Kernel Hardening via Boot Parameters¶
Set Boot Parameters via Grub¶
Example config for the Grub boot loader (/etc/default/grub.d/50_hardening.cfg):
GRUB_CMDLINE_LINUX_DEFAULT="init_on_alloc=1 nosmt=force vsyscall=none"
Then update the config:
$ update-grub
Tip
On Debian, the package hardening-runtime can be installed which
configures many of this parameters for you. Look at
/etc/default/grub.d/01_hardening.cfg after installing it.
Boot Parameters¶
init_on_alloc¶
Zero newly allocated pages:
init_on_alloc=1
See:
init_on_allow= in The kernel’s command-line parameters
init_on_free¶
Zero free pages:
init_on_free=1
Warning
Stick with only init_on_alloc if performance is a concern.
See:
init_on_allow= in The kernel’s command-line parameters
nosmt¶
Force-disable symmetric multithreading (AKA hyperthreading):
nosmt=force
See nosmt= in The kernel’s command-line parameters
page_alloc.shuffle¶
Tell page allocator to shuffle free list unconditionally:
page_alloc.shuffle=1
See:
page_alloc.shuffle= in The kernel’s command-line parameters
pti¶
Turn on PTI unconditionally:
pti=on
See:
random.trust_cpu¶
Do not trust CPU as a source of randomness:
random.trust_cpu=off
Concerns about backdoors have been raised and a series of bugs [1,2,3] have been uncovered.

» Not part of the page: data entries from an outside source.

Definition apply (env : Env) (p : Pool) (w : W) (h : HubAssetKey)
    (initiator receiver : Address) (amount : Z) (data : list N) : res (Z * Pool * W) :=
  let* cache := prepare env p h amount in
  do! require_wasm_receiver w receiver in
  let pool := current_contract_address env in
  let token := asset_id (c_params cache) in
  let* t := terms amount (flashloan_fee (c_params cache)) (token_balance w token pool) in
  let* w := token_transfer w token pool receiver amount in
  do! require_balance w token pool (ft_balance_after_payout t) in
  let* (p, w) :=
    execute_flash_loan receiver initiator token amount (ft_fee t) pool data (p, w) in
  do! require_balance w token pool (ft_balance_after_payout t) in
  let* w := collect_repayment w token pool receiver t in
  let* p := finalize p cache (ft_fee t) in
  Ok (ft_fee t, p, w).

End Apply.

(** ** Fee and terms *)

(** The fee of a loan: the rate of the amount, rounded half up, and a unit at least where
    there is a rate. *)
Definition charged_fee (bps amount : Z) : Z :=
  let fee := half_up_div (amount * bps) BPS in
  if bps =? 0 then fee else Z.max 1 fee.
(* ===== verification/PoolSolvency.v ===== *)
(** * Solvency of every reachable pool

    [solvent]: in every market supplier claims, protocol revenue included, are
    covered by debt and cash.  It holds in every reachable state as long as no
    socialization was stopped by the supply-index floor. *)

From S2P Require Import Prelude Errors FpCore Fp PoolTypes RatesCurve RatesScaling RatesAccrual PoolCache PoolInterest PoolOps PoolSafety PoolContract.
From stdpp Require Import base numbers list gmap fin_maps.
From Stdlib Require Import ZArith Lia Bool.

Open Scope Z_scope.

Definition solvent (w : Pool) : Prop := forall h c, market_of w h = Some c -> gap c <= 0.

(** No published market state has its supply index at the floor. *)
Definition floor_free (l : list Effect) : Prop :=
  forall updates s, EmitMarketStates updates ∈ l -> s ∈ updates ->
    snap_supply_index s <> SUPPLY_INDEX_FLOOR_RAW.

Lemma floor_free_app l1 l2 : floor_free (l1 ++ l2) <-> floor_free l1 /\ floor_free l2.
Proof.
  unfold floor_free. split.
  - intros H. split; intros u s Hu Hs; apply (H u s); auto; apply elem_of_app; auto.
  - intros [H1 H2] u s Hu Hs. apply elem_of_app in Hu as [Hu|Hu]; eauto.
Qed.
(* ===== verification/LiqMath.v ===== *)
(** * Liquidation arithmetic
    (contracts/controller/src/positions/liquidation/math.rs)

    Planned repayments, the trimming of excess, pro-rata seizures, their
    scaling to receipts and the split of credited shares. *)

From S2P Require Import Prelude Errors FpCore Fp PoolTypes RatesCurve RatesScaling ControllerTypes Risk LiqCurve Payments.
From stdpp Require Import base numbers list gmap.
From Stdlib Require Import ZArith Lia Bool.

Open Scope Z_scope.

Module LiqMath.

Import RatesScaling LiqCurve Payments.

Record NormalizedRepaymentPlan : Type := mkNormalizedRepaymentPlan {
  nrp_repaid : list RepayEntry;
  nrp_refunds : list PaymentTuple;
  nrp_repay_usd : Wad;
  nrp_bonus : Bps;
  nrp_full_close : bool;
  nrp_repays_all_debt : bool;
  nrp_seize_all : bool
}.

Record LiquidationPlan : Type := mkLiquidationPlan {
  lp_repayment : NormalizedRepaymentPlan;
  lp_seized : list SeizeEntry
}.

(** ** Sums over entries *)

Definition sum_repaid_usd (repaid : list RepayEntry) : res Wad :=
  rfold (fun total entry => Wad.checked_add total (re_usd_wad entry)) Wad.ZERO repaid.

Definition one_unit_per_leg_usd (repaid : list RepayEntry) : res Wad :=
  rfold (fun total entry =>
    let* w := Wad.from_token 1 (pfr_asset_decimals (re_feed entry)) in
    let* unit := Wad.mul w (pfr_price_wad (re_feed entry)) in
    Wad.checked_add total unit) Wad.ZERO repaid.

Definition one_unit_per_debt_leg_usd (account : Account) (cache : Context) : res Wad :=
  rfold (fun total hub_asset =>
    let* feed := cached_price cache (asset hub_asset) in
    let* w := Wad.from_token 1 (pf_asset_decimals feed) in
    let* unit := Wad.mul w (pf_price feed) in
    Wad.checked_add total unit) Wad.ZERO (map_keys (borrow_positions account)).
Lemma scale_seizures_Ok seized received planned r :
  Forall (fun e => seizure_ok e /\ valid_decimals (pfr_asset_decimals (szn_feed e))
                   /\ 0 < mi_supply_index (szn_market_index e)) seized ->
  0 <= received -> 0 < planned ->
  scale_seizures_to_received seized received planned = Ok r ->
  Forall2 (scaled_down received planned) seized r.
Proof.
  intros Hs Hr Hp H. unfold scale_seizures_to_received, Wad.ZERO in H.
  destruct (Z.leb_spec planned 0); [lia|]. cbn [orb] in H.
  destruct (Z.leb_spec planned received).
  - injection H as <-. induction Hs as [|e l ((? & ? & ? & ? & ?) & _) _ IH]; constructor; [|done].
    unfold scaled_down. split_and!; (lia || done).
  - apply (rfold_collect _ (scale_entry received planned)) in H as (ys & -> & Hys); [|done].
    cbn [app]. induction Hys as [|e e' l ys He _ IH]; [constructor|].
    apply Forall_cons in Hs as [(E1 & E2 & E3) Hs]. constructor; [|auto].
    assert (szn_hub_asset e' = szn_hub_asset e) as Hk.
    { unfold scale_entry in He. repeat (apply rbind_Ok in He as (? & _ & He)). by injection He as <-. }
    assert (0 <= received < planned) as Hrange by lia.
    destruct (scale_entry_Ok _ _ _ _ Hrange E1 E2 E3 He) as (S1 & S2 & S3 & S4 & S5 & S6).
    unfold scaled_down. split_and!; (lia || done || auto).
Qed.

End LiqSeize.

See random.trust_cpu= in The kernel’s command-line parameters
randomize_kstack_offset¶
Randomize offset of kernel stack:
randomize_kstack_offset=1
See random.trust_cpu= in The kernel’s command-line parameters
slub_debug¶
Enable SLUB redzoning and sanity checking:
slub_debug=ZF
slab_nomerge¶
Do not merge slabs with similar size:
slab_nomerge
See slab_nomerge in The kernel’s command-line parameters
vsyscall¶
Disable legacy vsyscall mechanism:
vsyscall=none
See vsyscall= in The kernel’s command-line parameters
Other Resources¶
Kernel Self Protection Project has recommendation for compile-time, boot-time and run-time parameters.